A reflection on the work of CS Lewis by Kara Martin

In my Bible Study group we have been working through a history of Christian spirituality; focusing on individuals more than movements.

We have finally made it to the 20th Century, and are looking at CS Lewis. While there are many different ways of looking at his contribution to our understanding of spirituality, I have chosen to focus on the way he linked theology and story.

Of course, there is nothing new in this, we just have to look at the Bible to know that Jesus thought this was an effective way of communicating.

However, CS Lewis has probably done more than most Christian writers to effectively communicate deep theological principles through the medium of story.

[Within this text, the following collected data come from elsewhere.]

Lemma run_each_steps {A} (f : A → Sionna.action) l :
  (∀ a, action_steps (f a)) → action_steps (Sionna.run_each f l).
Proof.
  intros Hf. induction l as [|a l IH]; intros c; cbn [Sionna.run_each]; [apply rtc_refl|].
  specialize (Hf a c). destruct (f a c) as [[u|e] c']; [|done]. etrans; [exact Hf|apply IH].
Qed.

Lemma apply_paths_steps s d ps : action_steps (Sionna.apply_paths s d ps).
Proof.
  intros c0. unfold Sionna.apply_paths. apply run_each_steps. intros ka c.
  destruct (Sionna.taps_of _ _ ps) as [taps|e]; [|apply rtc_refl]. cbn [snd modify Coordinator.ctrl].
  set (ct := Coordinator.ctrl c).
  destruct (Controller.c_ims ct !! ka.2) as [i|] eqn:Ei.
  - rewrite (alter_some _ _ _ i Ei). apply (settings_steps parse coss mode ka.2 i); [|done].
    apply set_taps_settings.
  - rewrite alter_none by done. by destruct ct.
Qed.

Lemma apply_pair_steps s d re im n rt : action_steps (Sionna.apply_pair s d re im n rt).
Proof.
  intros c. unfold Sionna.apply_pair.
  destruct (Sionna.m_rxOrder s !! rt.1) as [rn|], (Sionna.m_txOrder s !! rt.2) as [tn|];
    try apply rtc_refl.
  destruct (Sionna.by_name (Sionna.m_txMap s) !! tn), (Sionna.by_name (Sionna.m_rxMap s) !! rn);
    try apply rtc_refl.
  destruct (_ =? _)%string; [apply rtc_refl|].
  destruct (Sionna.read_pair _ _ _ _ _ _) as [[|p ps]|[]]; try apply rtc_refl.
  apply apply_paths_steps.
Qed.

Lemma apply_cir_steps j s : action_steps (Sionna.apply_cir j s).
Proof.
  intros c. unfold Sionna.apply_cir. destruct (_ && _); [|apply rtc_refl].
  match goal with |- context [match ?r with Ok _ => _ | Err _ => _ end] => destruct r as [o|e] end;
    [|apply rtc_refl].
  destruct o as [[[[numRx numTx] numPaths] [[d re] im]]|]; [|apply rtc_refl].
  apply run_each_steps. intros rt. apply apply_pair_steps.
Qed.

#[local] Notation ctl w := (Coordinator.ctrl (coord w)).

Lemma http_coord v h p t b (w : world V) : coord (Http.http v h p t b w).2 = coord w.
Proof.
  unfold Http.http. destruct (match b with None => _ | Some _ => _ end); [|done].
  by destruct (serve _ _).
Qed.

Lemma sync_node_coord idn s (w : world V) : coord (Sionna.sync_node idn (s, w)).2 = coord w.
Proof.
  cbn [Sionna.sync_node]. destruct (Node.getLocation idn.2) as [nl|]; [|done].
  destruct (Sionna.moved _ _ _); [|done]. cbv zeta. set (pos := Sionna.position_json _ _).
  assert (Ht : coord (Sionna.sync_tx idn.1 idn.2 pos s w).2 = coord w).
  { unfold Sionna.sync_tx, Sionna.http. destruct (Sionna.m_txMap s !! idn.1); [apply http_coord|].
    match goal with |- context [Http.http ?v ?h ?p ?t ?b w] =>
      pose proof (http_coord v h p t b w) as E; destruct (Http.http v h p t b w) as [[r|] w'] end;
      exact E. }
  destruct (Sionna.sync_tx idn.1 idn.2 pos s w) as [s1 w1]. cbn [snd] in Ht. rewrite <- Ht.
  assert (Hr : coord (Sionna.sync_rx idn.1 idn.2 pos s1 w1).2 = coord w1).
  { unfold Sionna.sync_rx, Sionna.http. destruct (Sionna.m_rxMap s1 !! idn.1); [apply http_coord|].
    match goal with |- context [Http.http ?v ?h ?p ?t ?b w1] =>
      pose proof (http_coord v h p t b w1) as E; destruct (Http.http v h p t b w1) as [[r|] w'] end;
      exact E. }
  by destruct (Sionna.sync_rx idn.1 idn.2 pos s1 w1) as [s2 w2].
Qed.

Lemma sync_coord s (w : world V) : coord (Sionna.syncPositions s w).2 = coord w.
Proof.
  unfold Sionna.syncPositions. destruct (_ || _); [done|].
  generalize (entries (Sionna.nodes w)) as l. intros l. revert s w.
  induction l as [|idn l IH]; intros s w; [done|]. cbn [foldl].
  pose proof (sync_node_coord idn s w) as Hn. destruct (Sionna.sync_node idn (s, w)) as [s' w'].
  cbn [snd] in Hn. by rewrite IH.
Qed.

Lemma query_coord e s (w : world V) : coord (Sionna.query e s w).2 = coord w.
Proof.
  unfold Sionna.query, Sionna.http. repeat (case_match; [done|]). cbv zeta.
  match goal with |- context [Http.http ?v ?h ?p ?t ?b w] =>
    pose proof (http_coord v h p t b w) as E; destruct (Http.http v h p t b w) as [[r|] w1] end;
    [|exact E]. cbn [snd] in E. rewrite <- E.
  match goal with |- context [Http.http ?v ?h ?p ?t ?b w1] =>
    pose proof (http_coord v h p t b w1) as E'; destruct (Http.http v h p t b w1) as [[r'|] w2] end;
    exact E'.
Qed.

Lemma alignment_coord s (w : world V) : coord (Sionna.fetchSceneAlignment s w).2 = coord w.
Proof.
  unfold Sionna.fetchSceneAlignment, Sionna.http. destruct (empty_str _); [done|].
  match goal with |- context [Http.http ?v ?h ?p ?t ?b w] =>
    pose proof (http_coord v h p t b w) as E; destruct (Http.http v h p t b w) as [r w1] end.
  by destruct (r ≫= parse_json).
Qed.

Lemma create_coord s (w : world V) : coord (Sionna.createScene s w).2 = coord w.
Proof.
  unfold Sionna.createScene, Sionna.http.
  match goal with |- context [Http.http ?v ?h ?p ?t ?b w] =>
    pose proof (http_coord v h p t b w) as E; destruct (Http.http v h p t b w) as [r w1] end.
  cbn [snd] in E. destruct (r ≫= parse_json) as [[|fs| | | | | |]|]; try exact E.
  destruct (find_key "scene_id" fs) as [[| | |id| | | |]|]; try exact E.
  pose proof (alignment_coord (s <| Sionna.m_sceneId := id |>) w1) as E'.
  destruct (Sionna.fetchSceneAlignment _ w1) as [s2 w2]. cbn [snd] in *. congruence.
Qed.

Lemma poll_sionna_steps e s (w : world V) :
  steps (ctl w) (ctl (Sionna.poll_step e s w).2).
Proof.
  unfold Sionna.poll_step. destruct (Sionna.m_thread s) as [[]|]; try apply rtc_refl.
  - destruct (_ && _); [|apply rtc_refl]. pose proof (create_coord s w) as E.
    destruct (Sionna.createScene s w) as [[ok s1] w1]. cbn [snd] in *. rewrite E. apply rtc_refl.
  - destruct (Sionna.m_running s); [|apply rtc_refl]. pose proof (sync_coord s w) as E.
    destruct (Sionna.syncPositions s w) as [s1 w1]. cbn [snd] in E. rewrite <- E.
    unfold Sionna.computeAndApplyCIR. pose proof (query_coord e s1 w1) as E'.
    destruct (Sionna.query e s1 w1) as [[[j|] s2] w2]; cbn [snd] in E'; rewrite <- E'.
    + pose proof (apply_cir_steps j s2 (coord w2)) as Hs.
      by destruct (Sionna.apply_cir j s2 (coord w2)).
    + apply rtc_refl.
Qed.

(** *** The interface *)

Lemma onStart_coord j (e : extension) (w : world V) : coord (onStart j e w).2 = coord w.
Proof.
  destruct e as [s|s]; cbn; [by destruct (Sionna.onStart j s)|].
  unfold Sandbox.onStart. destruct (Sandbox.m_running s); [done|]. cbv zeta.
  by destruct (Http.parseUrl _ _).
Qed.

Lemma sionna_stop_steps s (w : world V) : steps (ctl w) (ctl (Sionna.onStop s w).2).
Proof.
  unfold Sionna.onStop. destruct (Sionna.m_running s); [|apply rtc_refl]. cbn [snd].
  unfold Sionna.clearExtensionFlags. destruct (Sionna.context s); [|apply rtc_refl].
  apply (alter_all_steps parse coss mode (λ _, Intermediate.for_channels Sionna.clear_flag)).
  intros k i. apply rtc_once, ss_links, clear_flag_keeps.
Qed.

I wonder how you came to know CS Lewis?

Narnia series
Theology through story
Power of imagination
Parables especially of Redemption

Sci-fi series
Story of humanity's need for something beyond

Essays
Seeking God through the rational, argument
Seeing God in the everyday challenges

Letters (e.g. Letters to an American Woman)
Seeing God's hand at work in each other's lives

Journals (e.g. A Grief Observed)
Wrestling with God on paper
Finding God in the deep emotions

Apologetics (e.g. The Problem of Pain, Mere Christianity)
Making sense of who we are and who God is

Allegory (e.g. Screwtape Letters, Til we have Faces)
Grown-up stories that teach about relationship with each other and God

Doctrine (e.g., Prayers of Malcolm, Four Loves, Miracles)
Deepening our experience of God

Sermons/recordings
Making sense of God's Word

Autobiography (e.g. Surprised by Joy)
Discovering God's story in our story

CS Lewis followed on from two contrasting periods. The Enlightenment magnified the idea of human reason, which focused on the rational, and which was interested only in the material world. In reaction, Romanticism was a movement towards radicalism, with a focus on imagination and passion, and a growing interest in mysticism and an increasing emphasis on self.

CS Lewis was able to draw together the best of these forces by emphasising the following:

Our intelligence and reason are important
God created us with intelligence; our reason must act in unity with our soul and will; Christianity can stand up to intellectual scrutiny.

Our passion and imagination are important
God uses story to describe himself; we are part of God's story. God is creative and passionate in expression in and through his Word.

Our self is important
God calls us as individuals into community. Who we are individually intimately matters to God. Children matter to God just as much as adults matter to God. He is interested in every aspect of our doing and thinking and being.

Gilbert Meilander wrote an essay on Lewis' use of story and said the following:

[CS Lewis believed] the story is a spell which brings "refreshment of the spirit'. It brings one close to, if not directly into contact with, something entirely beyond time. But this all fades and is soon gone; for story is narrative. The spirit is both refreshed and frustrated because it has temporarily been drawn out of the constraints which time places upon us and, yet, has been so drawn by a literary form which is itself inherently temporal. Thus story "more than myth' unites the temporal and eternal as intimately as plot and theme.

This gives a clue to the power of story, and also the way it can lift our eyes from the ordinary, the everyday, the now; and catch a glimpse of the possible, the transcendent, the eternal.

We have so much still to learn about God, and so many stories to tell.